TASK BRIEF: Starting at the line containing "Local Open Scope list_scope." and ending at the line containing "revert s. induction a", print every line of the material below exactly, both ends included, and stop there.

EXTRACTED MATERIAL:
(** ** The records of one input file *)

Module Batch.
Import Py Bs4 ParseShopee.

Section Files.
Context {Tag : Type} {Nav : Navigation Tag} {Bld : Builder Tag}.



End Files.
End Batch.

(** ** Well-formed buckets and the two requests *)

Module Buckets.
Import Py Re Bs4 ScrapeBricklink ReSpec.
Local Open Scope string_scope.

Definition count_keys : list string := ["times_sold"; "total_lots"; "total_qty"].
Definition price_keys : list string :=
  ["min_price"; "avg_price"; "qty_avg_price"; "max_price"].

Section Values.
Context {Flt : Float}.

(** A count under a count key and not negative; a price under a price key,
    with a non-empty currency of upper-case letters and the float of a
    numeral as amount. *)
Definition well_formed (key : string) (v : value) : Prop :=
  match v with
  | VInt n => key ∈ count_keys /\ (0 <= n)%Z
  | VMoney currency amount =>
      key ∈ price_keys
      /\ currency <> "" /\ every upper_letter currency = true
      /\ exists numeral, decimal_numeral numeral = true /\ amount = nearest numeral
  end.

End Values.

(** The request that [requests.get] sends for [url]. *)
Definition page_request (url : string) : request :=
  {| url_ := url; headers_ := headers; timeout_ := 30 |}.

(** The address of the price guide of an item. *)
Definition price_guide_url (kind id : string) : string :=
  "https://www.bricklink.com/catalogPG.asp?" ++ kind ++ "=" ++ id.

End Buckets.

(** ** Properties of the pattern matcher *)

Module ReProofs.
Import Py Re.
Local Open Scope string_scope.
Local Open Scope list_scope.

Lemma drop_empty (n : nat) : drop n "" = "".
Proof. by destruct n. Qed.

Lemma drop_drop (n m : nat) (s : string) : drop n (drop m s) = drop (m + n) s.
Proof.
  revert s. induction m as [|m IH]; intros s; [reflexivity|].
  destruct s as [|c s]; simpl; [apply drop_empty|apply IH].
Qed.

(** A literal consumes its text and nothing else. *)
Lemma rmatch_lit {R : Type} (ic : bool) (str s : string) (g : groups)
    (k : string -> groups -> option R) :
  rmatch ic (lit str) s g k
  = match lit_rest ic str s with
    | Some s' => k s' g
    | None => None
    end.
Proof.
  revert s. induction str as [|c str IH]; intros s; [reflexivity|].
  cbn [lit rmatch lit_rest].
  destruct s as [|d s]; [reflexivity|].
  destruct (set_match ic [Char c] d); [apply IH|reflexivity].
Qed.

Lemma lit_rest_app (ic : bool) (a b s : string) :
  lit_rest ic (a ++ b)%string s
  = match lit_rest ic a s with
    | Some s' => lit_rest ic b s'
    | None => None
    end.
Proof.
  revert s. induction a as [|c a IH]; intros s; [reflexivity|].
  change (String c a ++ b)%string with (String c (a ++ b)%string).
  cbn [lit_rest]. destruct s as [|d s]; [reflexivity|].
  destruct (set_match ic [Char c] d); [apply IH|reflexivity].
Qed.

Lemma lit_rest_drop (ic : bool) (str s s' : string) :
  lit_rest ic str s = Some s' ->
  s' = drop (String.length str) s /\ String.length str <= String.length s.
Proof.
  revert s. induction str as [|c str IH]; intros s.
  - intros [= <-]. simpl. split; [reflexivity|lia].
  - cbn [lit_rest]. destruct s as [|d s]; [discriminate|].
    destruct (set_match ic [Char c] d); [|discriminate].
    intros H. destruct (IH s H) as [-> Hlen]. simpl. split; [reflexivity|lia].
Qed.

(** A pattern that starts with a literal matches only where the literal
    does. *)
Lemma match_here_lit_head (ic : bool) (str : string) (tail : list regex)
    (s : string) (r : string * groups) :
  match_here (compile (seq (lit str :: tail)) ic) s = Some r ->
  exists s', lit_rest ic str s = Some s'.
Proof.
  unfold match_here. cbn [syntax ignorecase seq fold_right rmatch].
  rewrite rmatch_lit. destruct (lit_rest ic str s) as [s'|]; [eauto|discriminate].
Qed.
Lemma Create_id_round_trips_through_ImportState_witness :
  Count "acme" "/" = 0%nat /\ Count "dev" "/" = 0%nat /\
  Count "alice" "/" = 0%nat /\
  OrgTeamMemberResource'.ImportState "acme/dev/alice" =
  Build_ResourceResponse []
    (Some {| OrgTeamMemberResource'.ID := Some "acme/dev/alice";
             OrgTeamMemberResource'.OrgName := Some "acme";
             OrgTeamMemberResource'.TeamName := Some "dev";
             OrgTeamMemberResource'.Username := Some "alice" |}).
Proof.
  split; [reflexivity|]. split; [reflexivity|]. split; [reflexivity|].
  destruct (proj1 (Create_id_round_trips_through_ImportState
                     hubExamples.acceptingHub hubExamples.strictURL id
                     hubExamples.noMarshal
                     hubExamples.token "acme" "dev" "alice"
                     eq_refl eq_refl eq_refl)
              hubExamples.aliceJoinsDev examples.hubStart None eq_refl eq_refl)
    as (st & Hst & Himport).
  injection Hst as <-. exact Himport.
Defined.

(** ** The Docker Hub resources: Delete, and a missing client *)

Section hub_write_facts.

Context {H : Type}.
Variable transport : dockerhub.Transport H.
Variable NewRequestWithContext : string -> string -> option Error.
Variable Marshal : dockerhub'.Payload -> string.
(** * Inventory manager: the stock ledger and its read side

    A shallow embedding of the product controller
    ([controllers/productController.js]), the Sequelize models it
    uses ([models/Product.js], [models/Transaction.js]), the route
    validation chains ([routes/products.js]), the helpers
    ([utils/helpers.js]) and the dashboard code of the front end
    ([frontend/src/js/app.js]).

    Conventions of the embedding.
    - An INTEGER column holds a [Z] and a DECIMAL(10,2) column a
      rational [Q] with two decimals; the 32-bit range of the one and
      the ten digits of the other are not modelled.  A field that may
      be [undefined] is an [option].
    - A body field that a validation chain checks with [isInt] reaches
      the handler as it was sent, number or text ([Value]): no chain
      converts.  The stock fields of a product form are modelled so.
      For the quantity of a stock adjustment both views are given:
      [Adjust] and [adjustStock] for a quantity sent as a number, as
      the page sends it, and [Wire] for a quantity sent as either;
      on numbers the two are proved to agree.
    - A string is the sequence of its UTF-16 code units, those below
      256: [trim], [toLowerCase] and [toUpperCase] are the JavaScript
      functions on such strings, but for two units that [toUpperCase]
      sends above 255 (see there).
    - A number of the front end is an IEEE double ([float]).
    - A table is the list of its rows in insertion order, with the
      sequence behind its key next to it.  A sequence value is used up
      by every INSERT that reaches the database, stored or not.
    - Every awaited Sequelize call may reject.  A handler runs in the
      monad [M]: state is the database, and an exception keeps the
      writes made before it, exactly as the [try]/[catch] of the
      handlers does (no handler opens a database transaction).
    - Two handlers that run at once interleave at their [await]s; the
      module [Concurrent] gives [adjustStock] as a step machine. *)

From Stdlib Require Import ZArith QArith Qround List String Ascii Bool Lia.
From Stdlib Require Import DecimalString Sorted Floats.
Import ListNotations.
Local Open Scope Z_scope.
(** * Eclo: generation orchestration, stderr demultiplexing and history store

    A shallow embedding of the Electron main process ([src/main/main.js]:
    the [generate-tts], [add-history-item], [get-history],
    [delete-history-item] and [clear-history] IPC handlers) and of the
    renderer's [EcloApp.generateTTS] / [EcloApp.updateGenerateButtonState],
    followed by the properties of the specification that concern them.

    JavaScript strings are sequences of UTF-16 code units; JSON values are a
    tree; a [try { ... } catch] block is a computation in an exception monad. *)

From Stdlib Require Import Ascii String DecimalString.
From Stdlib Require Import List NArith ZArith Bool Lia.
Import ListNotations.

Set Warnings "-register-all".

(* ================================================================== *)
(** * The JavaScript values and string operations the program uses     *)
(* ================================================================== *)

Module JS.

(** A JavaScript string: its UTF-16 code units. *)
Definition jsstring := list N.

(** An ASCII literal of the source, as code units. *)
Definition lit (s : string) : jsstring :=
  map N_of_ascii (list_ascii_of_string s).

(** A literal of the source that contains double quotes, written here with
    the apostrophe standing for the double quote. *)
Definition quoted (s : string) : jsstring :=
  map (fun c => if (c =? 39)%N then 34%N else c) (lit s).

Fixpoint str_eqb (a b : jsstring) : bool :=
  match a, b with
  | [], [] => true
  | x :: a', y :: b' => N.eqb x y && str_eqb a' b'
  | _, _ => false
  end.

THE COMPLETED TASK:
Local Open Scope list_scope.

Lemma drop_empty (n : nat) : drop n "" = "".
Proof. by destruct n. Qed.

Lemma drop_drop (n m : nat) (s : string) : drop n (drop m s) = drop (m + n) s.
Proof.
  revert s. induction m as [|m IH]; intros s; [reflexivity|].
  destruct s as [|c s]; simpl; [apply drop_empty|apply IH].
Qed.

(** A literal consumes its text and nothing else. *)
Lemma rmatch_lit {R : Type} (ic : bool) (str s : string) (g : groups)
    (k : string -> groups -> option R) :
  rmatch ic (lit str) s g k
  = match lit_rest ic str s with
    | Some s' => k s' g
    | None => None
    end.
Proof.
  revert s. induction str as [|c str IH]; intros s; [reflexivity|].
  cbn [lit rmatch lit_rest].
  destruct s as [|d s]; [reflexivity|].
  destruct (set_match ic [Char c] d); [apply IH|reflexivity].
Qed.

Lemma lit_rest_app (ic : bool) (a b s : string) :
  lit_rest ic (a ++ b)%string s
  = match lit_rest ic a s with
    | Some s' => lit_rest ic b s'
    | None => None
    end.
Proof.
  revert s. induction a as [|c a IH]; intros s; [reflexivity|].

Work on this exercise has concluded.